Archive for the ‘New York City’ category

A New Yorker’s Sense of Direction – 9/11–9/12 – What helped – Chocolate Chip Cookies

September 10, 2011

When I first moved to New York, I lived on Mott and Houston.  All my prior experience of New York had been situated on the Upper East Side, a perfect grid of numbered streets, famous avenues, Central Park.

Now I was just north of Chinatown and Little Italy, beyond the scope of integers. (For non-New Yorkers, Houston, if numbered, would be approximately zero street.  The island goes on about for hundred or so blocks south.)

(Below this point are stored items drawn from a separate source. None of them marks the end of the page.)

(** after any sequence of operations, whatever order the map iterates in,
    the cache holds at most [maxEntries] routes (one, when [maxEntries] is not
    positive), each under its own key, and none of a provider that has just been
    invalidated. *)
Theorem sticky_bounded ttl max sc p :
  rtc sstep (newStickyCache ttl max) sc ->
  map_len (entries sc) <= Z.max 1 max /\ (forall k e, entries sc !! k = Some e -> s_key e = k) /\
  (forall k e, entries (invalidateProvider p sc) !! k = Some e -> Provider (providerKey e) <> p).
Proof.
  intros Hrun. assert (swf sc /\ maxEntries sc = max) as [[Hlen Hkey] Hmax].
  { revert sc Hrun. apply (rtc_ind_r (fun sc => swf sc /\ maxEntries sc = max)).
    - split; [|done]. constructor; simpl; [unfold map_len; rewrite map_size_empty; lia|].
      intros ? ?. by rewrite lookup_empty.
    - intros sc1 sc2 _ Hstep [Hw <-]. split; [by eapply sstep_swf|].
      destruct Hstep; try done.
      + unfold get. destruct (entries sc !! k); [|done]. by destruct (expired now r).
      + apply put_maxEntries.
      + unfold touch. by destruct (entries sc !! k). }
  split_and!; [by rewrite <-Hmax|done|].
  intros k e He. unfold invalidateProvider in He. simpl in He.
  by apply map_lookup_filter_Some in He as [_ ?].
Qed.

(** [put] always stores the new route, and it drops another one only to
    make room for a key the full cache does not hold: routes that have expired,
    and when none of those frees a place, one route, the least recently used. *)
Theorem sticky_put_evicts now order e sc k old :
  ranges_over order (filter (fun kv => expired now kv.2 = false) (entries sc)) ->
  k <> s_key e -> entries sc !! k = Some old ->
  entries (put now order e sc) !! s_key e = Some e /\
  (entries (put now order e sc) !! k = None <->
   entries sc !! s_key e = None /\ maxEntries sc <= map_len (entries sc) /\
   (expired now old = true \/
    maxEntries sc <= map_len (filter (fun kv => expired now kv.2 = false) (entries sc)) /\
    exists t, oldest (filter (fun kv => expired now kv.2 = false) (entries sc)) order = Some (k, t) /\
      t = lastUsedAt old /\
      forall k' e', entries sc !! k' = Some e' -> expired now e' = false ->
        lastUsedAt old <= lastUsedAt e')).
Proof.
  intros Hr Hne Hold. rewrite put_entries. split; [apply lookup_insert_eq|].
  rewrite lookup_insert_ne by done.
  destruct (entries sc !! s_key e) eqn:Hk; [rewrite Hold; split; [done|by intros (? & _)]|].
  destruct (Z.leb_spec (maxEntries sc) (map_len (entries sc)));
    [|rewrite Hold; split; [done|intros (_ & ? & _); lia]].
  unfold evictLocked. set (m := filter _ (entries sc)) in *.
  assert (m !! k = if expired now old then None else Some old) as Hmk.
  { destruct (expired now old) eqn:Hx.
    - apply map_lookup_filter_None. right. intros e' He'. simpl. congruence.
    - by apply map_lookup_filter_Some. }
  destruct (Z.leb_spec (maxEntries sc) (map_len m)); simpl; rewrite ?Hmk.
  2: { destruct (expired now old); [tauto|]. split; [done|]. intros (_ & _ & [?|[? _]]); [done|lia]. }
  destruct (oldest m order) as [[ko t]|] eqn:Ho; simpl.
  - apply oldest_Some in Ho as [(eo & Heo & Ht) Hall]. rewrite lookup_delete_None, Hmk.
    destruct (expired now old) eqn:Hx; [tauto|]. split.
    + intros [->|?]; [|done]. split_and!; [done..|]. right. split; [done|].
      exists t. assert (eo = old) as -> by congruence. split_and!; [done|done|].
      intros k' e' He' Hx'. rewrite Ht. apply (Hall k'); [|by apply map_lookup_filter_Some].
      apply Hr. exists e'. by apply map_lookup_filter_Some.
    + intros (_ & _ & [?|(_ & t' & [= -> ->] & _)]); [done|by left].
  - rewrite Hmk. destruct (expired now old); [tauto|]. split; [done|].
    intros (_ & _ & [?|(_ & t' & ? & _)]); done.
Qed.
End Sticky.
Arguments routeSticky Score Reason : clear implicits.
Arguments stickyCache Score Reason : clear implicits.
(** An attempt with its bracket. *)
Lemma streamContact_spec rp i key s st :
  let r := streamContact bind acquire latency fn latencyDone rp i key s st in
  (exists e, r = (Denied e, st)) \/
  exists err sg a, r.1 = Called err /\ st_trace r.2 = st_trace st ++ sg /\
    calls sg = [(i, key)] /\ successes sg = [] /\ bracketed (needs_permit rp) sg /\
    (forall j, j ∈ shown sg -> j = i) /\ (delivered r.2 = false -> shown sg = []) /\
    st_attempts r.2 = st_attempts st ++ [a] /\ at_Key a = key.
Proof.
  unfold streamContact, bracketed, needs_permit. destruct (bindDestination _ _ _ _); [by left; eauto|].
  assert (forall ds h, delivers i ds ->
    permit_run (fun i k => match acquireFor acquire rp i k with AcqPermit => true | _ => false end)
      h ds = Some h) as Hq by (intros; by apply quiet_run, (delivers_spec i)).
  destruct (acquireFor acquire rp i key) eqn:Hacq; [| |by left; eauto]; right.
  - destruct (streamAttempt_spec rp i key s (signals st [SigAcquire key]))
      as [(ds & Ht & Hd & Hv) (a & Ha & Hk)].
    destruct (streamAttempt _ _ _ _ _ _ _ _) as [err st1]. simpl in *.
    destruct (delivers_spec i ds Hd) as (_ & Dc & Ds & Dsh).
    exists err, (SigAcquire key :: SigCall i key :: ds ++ [SigRelease key]), a.
    rewrite Ht, <-!app_assoc. split_and!; try done.
    + simpl. f_equal. change (calls (ds ++ [SigRelease key]) = []). by rewrite calls_app, Dc.
    + change (successes (ds ++ [SigRelease key]) = []). by rewrite successes_app, Ds.
    + simpl. rewrite bool_decide_true, orb_true_r by done.
      rewrite (permit_run_app _ _ _ _ _ (Hq ds (Some key) Hd)). simpl. by rewrite decide_True.
    + intros j. change (j ∈ shown (ds ++ [SigRelease key]) -> j = i).
      rewrite shown_app, app_nil_r. apply Dsh.
    + intros Hf. change (shown (ds ++ [SigRelease key]) = []). by rewrite shown_app, (Hv Hf).
  - destruct (streamAttempt_spec rp i key s st) as [(ds & Ht & Hd & Hv) (a & Ha & Hk)].
    destruct (streamAttempt _ _ _ _ _ _ _ _) as [err st1]. simpl in *.
    destruct (delivers_spec i ds Hd) as (_ & Dc & Ds & Dsh).
    exists err, (SigCall i key :: ds), a. split_and!; try done.
    + simpl. f_equal. done.
    + simpl. rewrite Hacq. simpl. by apply Hq.
Qed.

Fixpoint numbered (i : nat) (cands : list RoutePlan) : list (nat * ModelKey) :=
  match cands with
  | [] => []
  | c :: cands => (i, plan_key c) :: numbered (S i) cands
  end.

(** The calls so far are the first candidates in order, each with its attempt
    record; nothing but the last call showed content, and the permits are back. *)
Record sinv (rp : RoutePlan) (cands : list RoutePlan) (st : sstate (C := C)) : Prop := mkSinv {
  si_calls : exists n, calls (st_trace st) = numbered 0 (take n cands);
  si_attempts : map at_Key (st_attempts st) = (calls (st_trace st)).*2;
  si_shown : forall j, j ∈ shown (st_trace st) -> exists k, last (calls (st_trace st)) = Some (j, k);
  si_successes : successes (st_trace st) = [];
  si_permits : bracketed (needs_permit rp) (st_trace st);
}.
(** ** The shape of a tree

    The capacities and the parent links, which no operation changes. *)
Definition caps (n : runBudget) : option nat * Z * Z * Z * Z * bool :=
  (parent n, input n, generation n, steps n, limit n, finite n).

Definition shape (ns : list runBudget) := caps <$> ns.

Record node_ok (ns : list runBudget) (i : nat) (n : runBudget) : Prop := mkNodeOk {
  ok_parent : forall j, parent n = Some j -> (j < i)%nat;
  ok_limit : 0 < limit n -> finite n = true;
  ok_int : in_int (limit n);
  ok_input : 0 < input n <= MaxInt;
  ok_steps : 0 < steps n <= MaxInt;
  ok_generation : 0 <= generation n <= MaxInt;
  ok_finite : finite n = true -> 0 < generation n;
  ok_nested : forall j p, parent n = Some j -> ns !! j = Some p ->
    input n <= input p /\ steps n <= steps p /\
    (0 < generation p -> 0 < generation n <= generation p) /\
    (finite p = true -> finite n = true)
}.

Definition static (ns : list runBudget) : Prop :=
  forall i n, ns !! i = Some n -> node_ok ns i n.

Lemma shape_lookup ns ns' i n' :
  shape ns = shape ns' -> ns' !! i = Some n' -> exists n, ns !! i = Some n /\ caps n = caps n'.
Proof.
  intros Hs Hn. pose proof (f_equal (lookup i) Hs) as H.
  unfold shape in H. rewrite !list_lookup_fmap, Hn in H.
  destruct (ns !! i) as [n|]; [|done]. exists n. split; [done|]. simpl in H. congruence.
Qed.

Lemma shape_parent ns ns' i : shape ns = shape ns' -> ns !! i ≫= parent = ns' !! i ≫= parent.
Proof.
  intros Hs. destruct (ns' !! i) as [n'|] eqn:E.
  - destruct (shape_lookup _ _ _ _ Hs E) as (n & -> & Hc). simpl. unfold caps in Hc. congruence.
  - destruct (ns !! i) as [n|] eqn:E'; [|done].
    destruct (shape_lookup _ _ _ _ (eq_sym Hs) E') as (? & ? & _). congruence.
Qed.

Lemma shape_length ns ns' : shape ns = shape ns' -> length ns = length ns'.
Proof. intros H. apply (f_equal length) in H. unfold shape in H. by rewrite !length_fmap in H. Qed.

Lemma chain_shape ns ns' b : shape ns = shape ns' -> chain ns b = chain ns' b.
Proof.
  intros Hs. unfold chain. rewrite (shape_length _ _ Hs). generalize (length ns'), (Some b).
  intros f. induction f as [|f IH]; intros o; [done|]. destruct o as [i|]; [|done]. simpl.
  by rewrite (shape_parent _ _ i Hs), IH.
Qed.

Lemma caps_inv n m :
  caps n = caps m ->
  parent n = parent m /\ input n = input m /\ generation n = generation m /\
  steps n = steps m /\ limit n = limit m /\ finite n = finite m.
Proof. unfold caps. intros H. by simplify_eq. Qed.

Lemma static_shape ns ns' : shape ns = shape ns' -> static ns -> static ns'.
Proof.
  intros Hs H i n' Hn. destruct (shape_lookup _ _ _ _ Hs Hn) as (n & Hn' & Hc).
  apply caps_inv in Hc as (E1 & E2 & E3 & E4 & E5 & E6). destruct (H i n Hn') as [].
  constructor; rewrite <- ?E1, <- ?E2, <- ?E3, <- ?E4, <- ?E5, <- ?E6; try done.
  intros j q Hp Hj. destruct (shape_lookup _ _ _ _ Hs Hj) as (p & Hq & Hcq).
  apply caps_inv in Hcq as (F1 & F2 & F3 & F4 & F5 & F6).
  rewrite <- F2, <- F3, <- F4, <- F6. eauto.
Qed.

But who knew from south?  Or north?  Uptown/downtown?

How, when I came out of the subway, and hardly knew right from left, could I find my way anyhere?  Even home?

A friend clued me in.  Look for the twin towers.  Way downtown.  Anywhere else was up.

And there they were.  Always to be found.  Gleaming silver through blue, haze, cloudscape, twilight.  Twinkling in the middle of the night.  Perhaps not the most distinguished buildings, but sentinels, and in their way, completely thrilling.   You are in New York City, they said, the BIG BIG apple.  A place where, when you look up, you need to crane your neck.

I don’t want to write here about the sight of the planes, the fireball, the anguished streets.

What I want to write of is September 12th.  A friend called us early in the a.m.  “We have to do something,” she said.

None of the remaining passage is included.